Another thing to keep in mind is getting the turfgrass as mature as possible before the busy season. Phosphorous speeds up the maturation of the grass plant, so it is tougher, sooner. It does not leach, so you don?t need much P in the spring. Get a head start on turf growth before the trees leaf out in the spring. Mow often to encourage turf density.
As soon as you get the soil test results back, aerify again and fertilize with one of the slow-release N sources, the same rate of K, and a fractional rate of phosphorous (P). Ask the lab to make a recommendation for the iron, sulfur and calcium levels in the soil. Iron can provide color to turf without the lush effects of nitrogen.
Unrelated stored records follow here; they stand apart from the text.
(* ===== verification/Lookups.v ===== *)
(** * Lookups: what a search and a list of reactions answer

    What ILIKE documents, as a relation between patterns and texts; the users a search
    finds; the groups of [ReactionsService.getReactions]. *)
From Stdlib Require Import Ascii String Sorted.
From S2P Require Import Prelude JsString Json Effects Errors Redis Schema World Socket ChannelMembers Users Messages Reactions Samples.
From stdpp Require Import base list strings gmap.

Local Open Scope string_scope.
Local Open Scope Z_scope.
Local Open Scope list_scope.

(** ** Patterns *)

(** The characters that do not stand for themselves in a pattern. *)
Definition special (c : ascii) : bool := bool_decide (c ∈ ["%"%char; "_"%char; "\"%char]).

(** The texts a LIKE pattern fits, letters in either case. *)
Inductive fits : list ascii → list ascii → Prop :=
| fits_end : fits [] []
| fits_any p t s : fits p s → fits ("%"%char :: p) (t ++ s)
| fits_one p x s : fits p s → fits ("_"%char :: p) (x :: s)
| fits_quoted p c x s : lower_char c = lower_char x → fits p s → fits ("\"%char :: c :: p) (x :: s)
| fits_char p c x s : special c = false → lower_char c = lower_char x → fits p s → fits (c :: p) (x :: s).
#[local] Hint Constructors fits : core.

Lemma fits_any_inv p s : fits ("%"%char :: p) s ↔ fits p s ∨ ∃ x s', s = x :: s' ∧ fits ("%"%char :: p) s'.
Proof.
  split.
  - intros H. inversion H as [|? [|x t] s' Hp| | |]; subst; [by left| |done]. right. exists x, (t ++ s'). auto.
  - intros [H|(x & s' & -> & H)]; [exact (fits_any p [] s H)|].
    inversion H as [|? t s'' Hp| | |]; subst; [|done]. exact (fits_any p (x :: t) s'' Hp).
Qed.

Lemma like_fits fuel p s : (length p + length s < fuel)%nat → like fuel p s = true ↔ fits p s.
Proof.
  revert p s. induction fuel as [|fuel IH]; intros p s Hf; [lia|].
  destruct p as [|c p]; cbn [like].
  { destruct s; split; intros H; auto; [done|inversion H]. }
  cbn [length] in Hf. destruct (Ascii.eqb c "%") eqn:Hany.
  { apply Ascii.eqb_eq in Hany as ->. rewrite fits_any_inv, orb_true_iff, IH by lia.
    destruct s as [|x s]; [naive_solver|]. cbn [length] in Hf.
    change ("%"%char :: p) with (["%"%char] ++ p). rewrite (IH _ s) by (simpl; lia). naive_solver. }
  destruct (Ascii.eqb c "_") eqn:Hone.
  { apply Ascii.eqb_eq in Hone as ->. destruct s as [|x s]; cbn [length] in Hf; [split; [done|intros H; inversion H]|].
    rewrite IH by lia. split; [auto|]. intros H. by inversion H. }
  destruct (Ascii.eqb c "\") eqn:Hquote.
  { apply Ascii.eqb_eq in Hquote as ->. destruct p as [|q p]; [split; [done|]; intros H; by inversion H|].
    destruct s as [|x s]; cbn [length] in Hf; [split; [done|intros H; inversion H]|].
    rewrite andb_true_iff, Ascii.eqb_eq, IH by lia. split; [intros []; auto|]. intros H. by inversion H. }
  destruct s as [|x s]; cbn [length] in Hf; [split; [done|]; intros H; inversion H; subst; done|].
  assert (Hmeta : special c = false).
  { apply bool_decide_eq_false. rewrite !elem_of_cons, elem_of_nil. apply Ascii.eqb_neq in Hany, Hone, Hquote. tauto. }
  rewrite andb_true_iff, Ascii.eqb_eq, IH by lia. split; [intros []; auto|]. intros H. by inversion H; subst.
Qed.

(** A pattern may not end within an escape. *)
Fixpoint closed_pattern (p : list ascii) : bool :=
  match p with
  | [] => true
  | c :: p' => if Ascii.eqb c "\" then match p' with [] => false | _ :: p'' => closed_pattern p'' end else closed_pattern p'
  end.
(** What Postgres documents of ILIKE. *)
Definition ilike_documented {E : Env} : Prop := ∀ text pattern,
  closed_pattern (String.list_ascii_of_string pattern) = true →
  ilike text pattern = true ↔ fits (String.list_ascii_of_string pattern) (String.list_ascii_of_string text).

Lemma sample_ilike_documented : ilike_documented (E := sample_env).
Proof. intros text pattern _. apply like_fits. lia. Qed.

(** The escaped text of a user stands for itself. *)
Definition same_letters (t t' : list ascii) : Prop := map lower_char t = map lower_char t'.
Definition escaped (t : list ascii) : list ascii := flat_map (λ c, if is_like_meta c then ["\"%char; c] else [c]) t.
Lemma special_meta c : special c = is_like_meta c.
Proof. destruct c as [[] [] [] [] [] [] [] []]; vm_compute; reflexivity. Qed.
Lemma closed_escaped t p : closed_pattern p = true → closed_pattern (escaped t ++ p) = true.
Proof.
  intros Hp. induction t as [|c t IH]; [done|]. cbn [escaped flat_map app]. fold (escaped t).
  destruct (is_like_meta c) eqn:Hm; [exact IH|]. cbn [app closed_pattern]. destruct (Ascii.eqb_spec c "\"); [by subst|exact IH].
Qed.
Lemma fits_escaped t p s : fits (escaped t ++ p) s ↔ ∃ t' s', s = t' ++ s' ∧ same_letters t t' ∧ fits p s'.
Proof.
  unfold same_letters. revert s. induction t as [|c t IH]; intros s; cbn [escaped flat_map app map].
  { split; [by exists [], s|]. intros (t' & s' & -> & Ht & Hp). by destruct t'. }
  fold (escaped t). split.
  - intros H. assert (∃ x s0, s = x :: s0 ∧ lower_char c = lower_char x ∧ fits (escaped t ++ p) s0) as (x & s0 & -> & Hc & Hp).
    { destruct (is_like_meta c) eqn:Hm; cbn [app] in H.
      - inversion H; subst; eauto 6. done.
      - inversion H; subst; try discriminate Hm. eauto 6. }
    apply IH in Hp as (t' & s' & -> & Ht & Hp). exists (x :: t'), s'. simpl. by rewrite Hc, Ht.
  - intros (t' & s' & -> & Ht & Hp). destruct t' as [|x t']; simpl in Ht; [done|]. injection Ht as Hc Ht.
    assert (fits (escaped t ++ p) (t' ++ s')) by (apply IH; eauto).
    destruct (is_like_meta c) eqn:Hm; cbn [app]; [auto|]. apply fits_char; [by rewrite special_meta|done..].
Qed.

(** [term] occurs in [text], letters in either case. *)
Definition occurs (term text : string) : Prop :=
  ∃ before found after, String.list_ascii_of_string text = before ++ found ++ after ∧ same_letters (String.list_ascii_of_string term) found.
Lemma fits_percent s : fits ["%"%char] s.
Proof. rewrite <-(app_nil_r s). auto. Qed.
Lemma ilike_occurs {E : Env} text term : ilike_documented → ilike text ("%" +:+ escapeLike term +:+ "%") = true ↔ occurs term text.
Proof.
  intros Hdoc. assert (Hchars : String.list_ascii_of_string ("%" +:+ escapeLike term +:+ "%")
          = "%"%char :: escaped (String.list_ascii_of_string term) ++ ["%"%char]).
  { unfold escapeLike. by rewrite !chars_append, String.list_ascii_of_string_of_list_ascii. }
  rewrite (Hdoc text _) by (rewrite Hchars; by apply closed_escaped). rewrite Hchars.
  split.
  - intros H. inversion H as [|? before rest Hp Heq Hs| | |]; subst; [|done].
    apply fits_escaped in Hp as (found & after & -> & Hl & _). by exists before, found, after.
  - intros (before & found & after & -> & Hl). apply fits_any, fits_escaped.
    exists found, after. auto using fits_percent.
Qed.

(** ** Search *)
Lemma string_leb_trans a b c : String.leb a b = true → String.leb b c = true → String.leb a c = true.
Proof.
  revert b c. induction a as [|x a IH]; intros [|y b] [|z c]; try done.
  unfold String.leb in *. cbn [String.compare]. unfold Ascii.compare.
  destruct (N.compare_spec (N_of_ascii x) (N_of_ascii y)), (N.compare_spec (N_of_ascii y) (N_of_ascii z)),
    (N.compare_spec (N_of_ascii x) (N_of_ascii z)); try lia; try done. apply IH.
Qed.

Section Lookups.
Context {R : Redis} {E : Env}.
You might want to apply gypsum to improve calcium levels and soil structure. Use potassium sulfate for the source of K.
Consider topdressing with an amendment containing sterilized, well-decomposed organic material to protect the crowns of the turf plants from late winter freezes and winds, and traffic in a few weeks. Once you start topdressing, repeat every few weeks during the busy season. Compatibility of the topdressing with the soil is an issue. Brush the topdressing into the aerification holes with a mat.
Use your core sampler to check soil moisture depth. Don't jump to a summer irrigation schedule if the root zone stays damp for days. In fact, too much water might be part of the problem. Not only does wet soil compact easier under traffic, it looses nitrogen and potassium faster.
Turfgrass can only take so much pounding before it surrenders. If traffic or shade make it impossible to grow grass in a certain location, don?t hesitate to resod. That's what sod is for, after all. If you do sod, select a variety that has improved traffic tolerance and give it plenty of time to establish before the next picnic season begins. New sod needs to be kept wet and that doesn't fit the bill when people want to leave the pavement.